Slowing Extrusion Tectonics and Accelerated Uplift of Northern Tibet Since the Mid-Miocene

Mechanisms of northern Tibet crustal thickening are strongly debated. Here we present a high-resolution and continuous record (24–4.8 Ma) of anisotropy of magnetic susceptibility and paleomagnetic declination from the Dahonggou section in the northern Qaidam Basin, northern Tibet. Our results reveal two major clockwise rotations of the regional paleostress field at ∼15 Ma (∼20°) and ∼8.4 Ma (∼15°), coeval with episodes of mountain building and basin deformation in northern Tibet.
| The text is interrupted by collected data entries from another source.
Lemma cq_poll_val load q :
  queue_wf q ->
  nvm_cq_poll load q =
    if decide (cpl_phase (load (slot_at q 0)) = queue_phase q)
    then Some (load (slot_at q 0)) else None.
Proof.
  intros Hwf. pose proof Hwf as [? ? _ _ _ _]. unfold nvm_cq_poll.
  rewrite slot_addr by done. unfold slot_at, cpl_phase, queue_phase.
  rewrite Z.add_0_r, Z.mod_small by done.
  by destruct (bool_decide (_RB _ _ _ = 0)), (bool_decide (q_phase q = 0)).
Qed.

(** Dequeuing moves the head by one and keeps the tag discipline. *)
Lemma cq_dequeue_Some load q c q' :
  queue_wf q -> nvm_cq_dequeue load q = (Some c, q') ->
  queue_wf q' /\ q_head q' = ring_next (q_qs q) (q_head q) /\ q_qs q' = q_qs q /\
  q_vaddr q' = q_vaddr q /\ q_es q' = q_es q /\ q_db q' = q_db q /\ q_last q' = q_last q /\
  q_no q' = q_no q /\
  queue_phase q' =
    (if decide (q_head q + 1 = q_qs q) then negb (queue_phase q) else queue_phase q).
Proof.
  intros Hwf. pose proof Hwf as []. unfold nvm_cq_dequeue.
  destruct (nvm_cq_poll load q); [|intros [=]].
  pose proof (ring_next_wrap (q_qs q) (q_head q) ltac:(lia) ltac:(lia)) as Hr.
  pose proof (ring_next_range (q_qs q) (q_head q)).
  rewrite wrap_small in * by (unfold fits; lia).
  destruct (decide (q_head q + 1 = q_qs q)); intros [= <- <-]; simpl; rewrite <- Hr in *;
    (split; [constructor; simpl; done || lia || idtac|]).
  - unfold not_phase. case_decide; auto.
  - repeat split. unfold queue_phase, not_phase. simpl.
    destruct wf_phase0 as [-> | ->]; done.
  - by repeat split.
Qed.

Lemma slot_at_next q q' i :
  q_head q' = ring_next (q_qs q) (q_head q) -> q_qs q' = q_qs q ->
  q_vaddr q' = q_vaddr q -> q_es q' = q_es q ->
  slot_at q' i = slot_at q (i + 1).
Proof.
  intros Hh Hq Hv He. unfold slot_at, slot, ring_next in *. rewrite Hh, Hq, Hv, He.
  rewrite Zplus_mod_idemp_l. do 3 f_equal. lia.
Qed.

Lemma new_phase_next q q' i :
  queue_wf q -> 0 <= i < q_qs q ->
  q_head q' = ring_next (q_qs q) (q_head q) -> q_qs q' = q_qs q ->
  queue_phase q' =
    (if decide (q_head q + 1 = q_qs q) then negb (queue_phase q) else queue_phase q) ->
  new_phase q' i = if decide (i + 1 < q_qs q) then new_phase q (i + 1) else negb (queue_phase q).
Proof.
  intros [] Hi Hh Hq Hp. unfold new_phase. rewrite Hq, Hp, Hh. unfold ring_next.
  destruct (decide (q_head q + 1 = q_qs q)) as [E|].
  - rewrite E, Z.mod_same by lia. repeat case_decide; try done; lia.
  - rewrite Z.mod_small by lia. repeat case_decide; try done; lia.
Qed.

Lemma new_phase_0 q : queue_wf q -> new_phase q 0 = queue_phase q.
Proof. intros []. unfold new_phase. by rewrite decide_True by lia. Qed.

Lemma cq_rep_nil q load : cq_rep q load [] -> nvm_cq_dequeue load q = (None, q).
Proof.
  intros (Hwf & _ & _ & Hold). unfold nvm_cq_dequeue. rewrite cq_poll_val by done.
  rewrite decide_False; [done|].
  specialize (Hold 0). rewrite new_phase_0 in Hold by done. destruct Hwf.
  rewrite Hold by (simpl; lia). by destruct (queue_phase q).
Qed.

Lemma cq_rep_cons q load c posted :
  cq_rep q load (c :: posted) ->
  exists q', nvm_cq_dequeue load q = (Some c, q') /\ cq_rep q' load posted /\
    q_last q' = q_last q /\ q_db q' = q_db q /\ q_qs q' = q_qs q /\
    q_head q' = ring_next (q_qs q) (q_head q) /\ q_no q' = q_no q /\
    (forall i, slot_at q' i = slot_at q (i + 1)) /\
    (forall i, 0 <= i < q_qs q -> new_phase q' i =
        if decide (i + 1 < q_qs q) then new_phase q (i + 1) else negb (queue_phase q)).
Proof.
  intros (Hwf & Hlen & Hnew & Hold). pose proof Hwf as [Hqs ? _ _ _ _]. simpl in Hlen.
  destruct (Hnew 0%nat c eq_refl) as [Hl Hp]. change (Z.of_nat 0) with 0 in Hl, Hp.
  destruct (nvm_cq_dequeue load q) as [r q'] eqn:E.
  assert (r = Some c) as ->.
  { unfold nvm_cq_dequeue in E. rewrite cq_poll_val, Hl in E by done.
    rewrite Hp, new_phase_0, decide_True in E by done. by simplify_eq. }
  destruct (cq_dequeue_Some load q c q' Hwf E) as (Hwf' & Hh & Hq & Hv & He & Hd & Hla & Hno & Hph).
  assert (forall i, slot_at q' i = slot_at q (i + 1)) as Hs by (intros; by apply slot_at_next).
  assert (forall i, 0 <= i < q_qs q -> new_phase q' i =
    if decide (i + 1 < q_qs q) then new_phase q (i + 1) else negb (queue_phase q)) as Hn
    by (intros; by apply new_phase_next).
  exists q'. split; [done|]. split; [|done].
  split; [done|]. split; [rewrite Hq; lia|]. split.
  - intros i d Hi. pose proof (lookup_lt_Some _ _ _ Hi).
    rewrite Hs, Hn by lia. rewrite decide_True by lia.
    specialize (Hnew (S i) d Hi). by replace (Z.of_nat i + 1) with (Z.of_nat (S i)) by lia.
  - intros i Hi. rewrite Hq in Hi. rewrite Hs, Hn by lia.
    destruct (decide (i + 1 < q_qs q)).
    + apply Hold. simpl. lia.
    + assert (i + 1 = q_qs q) as -> by lia.
      assert (slot_at q (q_qs q) = slot_at q 0) as ->.
      { unfold slot_at. f_equal. rewrite <- (Z.mod_add (q_head q + 0) 1 (q_qs q)) by lia.
        f_equal. lia. }
      by rewrite Hl, Hp, new_phase_0, negb_involutive.
Qed.

(** What the controller does when it posts: write the next slot with the tag of a new entry. *)
Lemma cq_rep_post q load posted c :
  cq_rep q load posted -> Z.of_nat (length posted) + 1 < q_qs q ->
  cpl_phase c = new_phase q (Z.of_nat (length posted)) ->
  cq_rep q (<[slot_at q (Z.of_nat (length posted)) := c]> load) (posted ++ [c]).
Proof.
  intros (Hwf & Hlen & Hnew & Hold) Hroom Hc.
  assert (forall i, 0 <= i < q_qs q -> i <> Z.of_nat (length posted) ->
    (<[slot_at q (Z.of_nat (length posted)) := c]> load) (slot_at q i) = load (slot_at q i)) as Hne.
  { intros i Hi Hi'. apply fn_lookup_insert_ne. intros Heq. apply slot_inj in Heq; [|done].
    apply ring_offset_inj in Heq; lia. }
  split; [done|]. rewrite length_app. simpl. split; [lia|]. split.
  - intros i d Hi. pose proof (lookup_lt_Some _ _ _ Hi) as Hlt. rewrite length_app in Hlt.
    simpl in Hlt. destruct (decide (i = length posted)) as [->|].
    + rewrite lookup_app_r, Nat.sub_diag in Hi by lia. simplify_eq/=.
      split; [apply fn_lookup_insert|done].
    + rewrite lookup_app_l in Hi by lia. rewrite Hne by lia. by apply Hnew.
  - intros i Hi. rewrite Hne by lia. apply Hold. lia.
Qed.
We suggest that simultaneous stress field rotation and uplift observed in the study area are related to progressively slowing lateral-extrusion tectonics along boundary-parallel strike-slip faults (Altyn Tagh and Haiyuan faults). The 15 Ma event can be explained by the transition from northeastward to eastward extrusion of northern Tibet materials due to the obstruction of the rigid Alxa block. As deformation keeps migrating toward the east, the 8 Ma event is possibly related to a change from eastward to southeastward extrusion of northeastern Tibet materials as a result of the resistance of the rigid Ordos block. We conclude that Tibetan deformation evolved through successive stages of slowing extrusion tectonics since the mid-Miocene. Deformation was initially localized along pre-existing lithospheric structures, and subsequently more distributed under confining boundary conditions, leading to crustal thickening and uniform uplift of northern Tibet during the late stage of plateau development.